Presidential candidates Donald Trump and Bernie Sanders, with a phalanx of lawmakers behind them, continue to bash China as a “currency manipulator.” Both men claim that Beijing is engaged in a permanent strategy to keep the yuan weak and prop up its trade surplus. But the reality was never that simple, and the charge is ludicrous at present.
Beijing began pegging its currency to the U.S. dollar over two decades ago, as part of its plan to integrate the Chinese economy into a global marketplace in which transactions were overwhelmingly priced in dollars. It stuck by this strategy even during the height of the Asian financial crisis, in 1998, when much of the world was expecting it to devalue. This earned it great praise from the U.S. government. “China, by maintaining its exchange rate policy,” pronounced President Clinton’s Treasury Secretary Robert Rubin, “has been an important island of stability in a turbulent region.”
But once market pressures reversed, and capital began flowing into China, U.S. lawmakers suddenly decided that currency stability was bad: They wanted the yuan to rise, while China continued to keep it fixed. In a 2006 op-ed for this newspaper, Sens. Charles Schumer and Lindsey Graham declared that “one of the fundamental tenets of free trade is that currencies should float.” Such a tenet, remarkably, was unknown to either Adam Smith or John Maynard Keynes, neither of whom ever supported any such thing.
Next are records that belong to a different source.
Definition common_typed (c : pcb_common) : Prop :=
  is_u32 (local_ip c) /\ is_u32 (remote_ip c) /\ is_u8 (netif_idx c) /\ is_u8 (so_options c) /\ is_u8 (tos c) /\ is_u8 (ttl c) /\
  is_u8 (prio c) /\ is_u16 (local_port c).
Definition timers_typed (t : pcb_timers) : Prop := is_u8 (polltmr t) /\ is_u8 (pollinterval t) /\ is_u8 (last_timer t) /\ is_u32 (tmr t).
Definition rcv_typed (w : pcb_rcv) : Prop := is_u32 (rcv_nxt w) /\ is_u16 (rcv_wnd w) /\ is_u16 (rcv_ann_wnd w) /\ is_u32 (rcv_ann_right_edge w).
Definition rtt_typed (r : pcb_rtt) : Prop :=
  is_s16 (rtime r) /\ is_u32 (rttest r) /\ is_u32 (rtseq r) /\ is_s16 (sa r) /\ is_s16 (sv r) /\ is_s16 (rto r) /\ is_u8 (nrtx r).
Definition cong_typed (g : pcb_congestion) : Prop :=
  is_u8 (dupacks g) /\ is_u32 (lastack g) /\ is_u16 (cwnd g) /\ is_u16 (ssthresh g) /\ is_u32 (rto_end g).
Definition snd_typed (n : pcb_snd) : Prop :=
  is_u32 (snd_nxt n) /\ is_u32 (snd_wl1 n) /\ is_u32 (snd_wl2 n) /\ is_u32 (snd_lbb n) /\ is_u16 (snd_wnd n) /\ is_u16 (snd_wnd_max n) /\
  is_u16 (snd_buf n) /\ is_u16 (snd_queuelen n) /\ is_u16 (unsent_oversize n) /\ is_u16 (bytes_acked n).
Definition keep_typed (a : pcb_keepalive) : Prop :=
  is_u32 (keep_idle a) /\ is_u8 (persist_cnt a) /\ is_u8 (persist_backoff a) /\ is_u8 (persist_probe a) /\ is_u8 (keep_cnt_sent a).
Definition conn_typed (c : conn) : Prop :=
  is_u16 (remote_port c) /\ is_u16 (pcb_flags c) /\ is_u16 (mss c) /\ timers_typed (c_timers c) /\ rcv_typed (c_rcv c) /\ rtt_typed (c_rtt c) /\
  cong_typed (c_cong c) /\ snd_typed (c_snd c) /\ keep_typed (c_keep c).
Definition pcb_typed (p : tcp_pcb) : Prop := common_typed (com p) /\ match body p with Conn c => conn_typed c | Listener _ => True end.
Definition seg_typed (g : tcp_seg) : Prop := is_u16 (sg_len g) /\ is_u8 (sg_flags g).
Definition opts_typed (o : tcp_opts) : Prop := is_u16 (tcphdr_optlen o) /\ is_u16 (tcphdr_opt1len o) /\ is_u16 (tcp_optidx o).
Definition in_typed (i : tcp_in) : Prop :=
  is_u32 (in_seqno i) /\ is_u32 (in_ackno i) /\ is_u16 (recv_acked i) /\ is_u16 (in_tcplen i) /\ is_u8 (in_flags i).
Definition tcps_typed (t : tcps) : Prop :=
  map_Forall (fun _ => pcb_typed) (pcbs t) /\ map_Forall (fun _ => seg_typed) (segs t) /\
  is_u16 (tcp_port t) /\ is_u32 (tcp_ticks t) /\ is_u32 (iss t) /\ opts_typed (t_opts t) /\ in_typed (t_in t).

(** Goals on members: those that are left alone, wrapped values and constants. *)
Ltac members :=
  unfold conn_typed, common_typed, timers_typed, rcv_typed, rtt_typed, cong_typed, snd_typed, keep_typed, seg_typed, opts_typed, in_typed in *;
  cbn in *; destruct_and?; split_and?;
  repeat match goal with |- context [if ?b then _ else _] => destruct b end;
  try done; try apply u8_range; try apply u16_range; try apply u32_range; try apply s16_range;
  try (unfold is_u8, is_u16, is_u32, is_s16 in *; lia).

(** ** Control blocks and segments *)

Local Abbreviation TT := tcps_typed.

Lemma get_pcb_typed a : triple TT (get_pcb a) pcb_typed.
Proof. intros t p t' Ht E. unfold get_pcb in E. destruct (pcbs t !! a) as [q|] eqn:Eq; [|done]. injection E as <- <-. split; [done|]. by eapply Ht. Qed.
Lemma get_conn_typed a : triple TT (get_conn a) conn_typed.
Proof.
  intros t c t' Ht E. unfold get_conn in E. destruct (pcbs t !! a) as [[k [x|]]|] eqn:Eq; [|done..]. injection E as <- <-. split; [done|].
  by destruct (proj1 Ht a _ Eq).
Qed.
Lemma get_seg_typed a : triple TT (get_seg a) seg_typed.
Proof. intros t p t' Ht E. unfold get_seg in E. destruct (segs t !! a) as [q|] eqn:Eq; [|done]. injection E as <- <-. split; [done|]. by eapply (proj1 (proj2 Ht)). Qed.

Lemma upd_pcb_typed a f : (forall p, pcb_typed p -> pcb_typed (f p)) -> triple TT (upd_pcb a f) any.
Proof.
  intros Hf t p t' Ht E. unfold upd_pcb in E. destruct (pcbs t !! a) as [q|] eqn:Eq; [|done]. injection E as <- <-. split; [|done].
  destruct Ht as [Hp Ht]. split; [|done]. cbn. apply map_Forall_insert_2; [|done]. apply Hf. by apply (Hp a).
Qed.
Lemma upd_com_typed a f : (forall c, common_typed c -> common_typed (f c)) -> triple TT (upd_com a f) any.
Proof. intros Hf. apply upd_pcb_typed. intros p [H1 H2]. split; [by apply Hf|done]. Qed.
Lemma upd_conn_typed a f : (forall c, conn_typed c -> conn_typed (f c)) -> triple TT (upd_conn a f) any.
Proof.
  intros Hf t p t' Ht E. unfold upd_conn in E. destruct (pcbs t !! a) as [[k [x|]]|] eqn:Eq; [|done..]. injection E as <- <-. split; [|done].
  destruct Ht as [Hp Ht]. split; [|done]. cbn. apply map_Forall_insert_2; [|done]. destruct (Hp a _ Eq) as [H1 H2]. split; [done|]. by apply Hf.
Qed.
Lemma set_seg_next_typed a x : triple TT (set_seg_next a x) any.
Proof.
  intros t p t' Ht E. unfold set_seg_next in E. destruct (segs t !! a) as [q|] eqn:Eq; [|done]. injection E as <- <-. split; [|done].
  destruct Ht as (Hp & Hs & Ht). refine (conj Hp (conj _ Ht)). cbn. apply map_Forall_insert_2; [|done]. exact (Hs a q Eq).
Qed.
Lemma set_head_typed l x : triple TT (modify (set_head l x)) any.
Proof. by apply triple_modify. Qed.
Lemma set_port_typed x : is_u16 x -> triple TT (modify (set_port x)) any.
Proof. intros Hx. apply triple_modify. intros t (H1 & H2 & _ & H4). exact (conj H1 (conj H2 (conj Hx H4))). Qed.
#[export] Hint Resolve get_pcb_typed get_conn_typed get_seg_typed upd_pcb_typed upd_com_typed upd_conn_typed set_seg_next_typed set_head_typed set_port_typed : typing.
#[export] Hint Resolve u8_range u16_range u32_range s16_range : typing.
Fast forward to 2016, and capital is now flowing out of China at a prodigious rate. In an effort to slow the resulting fall in its currency, China’s central bank has been selling vast amounts of dollars and buying up yuan. At $3.2 trillion, China’s reserves still seem enormous. But they are down $790 billion from their 2014 peak, and $325 billion in the past four months.
At this pace of decline, China’s reserves will fall to $2.8 trillion in July. To put this in perspective, China, using the International Monetary Fund’s framework for reserve-adequacy measurement, needs to hold between $2.8 trillion and $4.2 trillion in reserves to safeguard against a balance-of-payments crisis. Once reserves fall below an adequate precautionary level, China is at risk of being unable to pay for essential imports or its dollar debts. The IMF estimate could be overly cautious, given China’s relatively low level of external debt, but it could also be too sanguine in that some significant portion of China’s reserves, estimated to be around a third, is believed to be tied up in nonliquid assets—and unavailable in a crisis. These include China’s capital commitment to the new Asian Infrastructure Investment Bank.
So what can China do to stanch the rapid decline in reserves?
The country has for years been pursuing what has been called the “Impossible Trinity”: controlling interest and exchange rates while leaving the capital account significantly open. Chinese residents are permitted to send up to $50,000 overseas annually and this is enough to allow trillions in outflows. China could impose tighter capital controls to prevent this, as Bank of Japan Governor Haruhiko Kuroda recently urged it to do. This would allow it to operate safely with fewer reserves. The adequate level of precautionary reserves falls to between $1.7 trillion and $2.6 trillion when adjusted for capital controls. But this would put a halt to China’s plans to transform the yuan into a major reserve currency—something it will be reluctant to do.
China could also raise interest rates, which might encourage capital inflows and discourage outflows, but this would hurt growth in an already sinking economy.
Finally, China could let the exchange rate fall significantly, but this would increase the debt burden on Chinese companies. Outstanding dollar credit to Chinese nonfinancial companies is estimated to be around $1 trillion. Too great a fall in the yuan, coupled with slowing economic growth, could precipitate a corporate solvency crisis.
That China has no good options, and only a choice among painful ones, reflects the underlying structural problem in the Chinese economy—one that will take many years to fix. The economy was tooled to support grossly overoptimistic expectations of foreign demand for Chinese exports. Retooling it to encourage domestic demand will require time and a willingness by the Chinese government to allow businesses to die so that more promising ones may live.
It also shows that American charges that China’s currency was massively undervalued were based on the flawed assumption that capital would want, indefinitely, only to get into China and not out. It’s a sure bet no one in Washington will be calling for China to float its currency again anytime soon.
— Benn Steil is director of international economics at the Council on Foreign Relations and author of The Battle of Bretton Woods. Emma Smith is an analyst at CFR.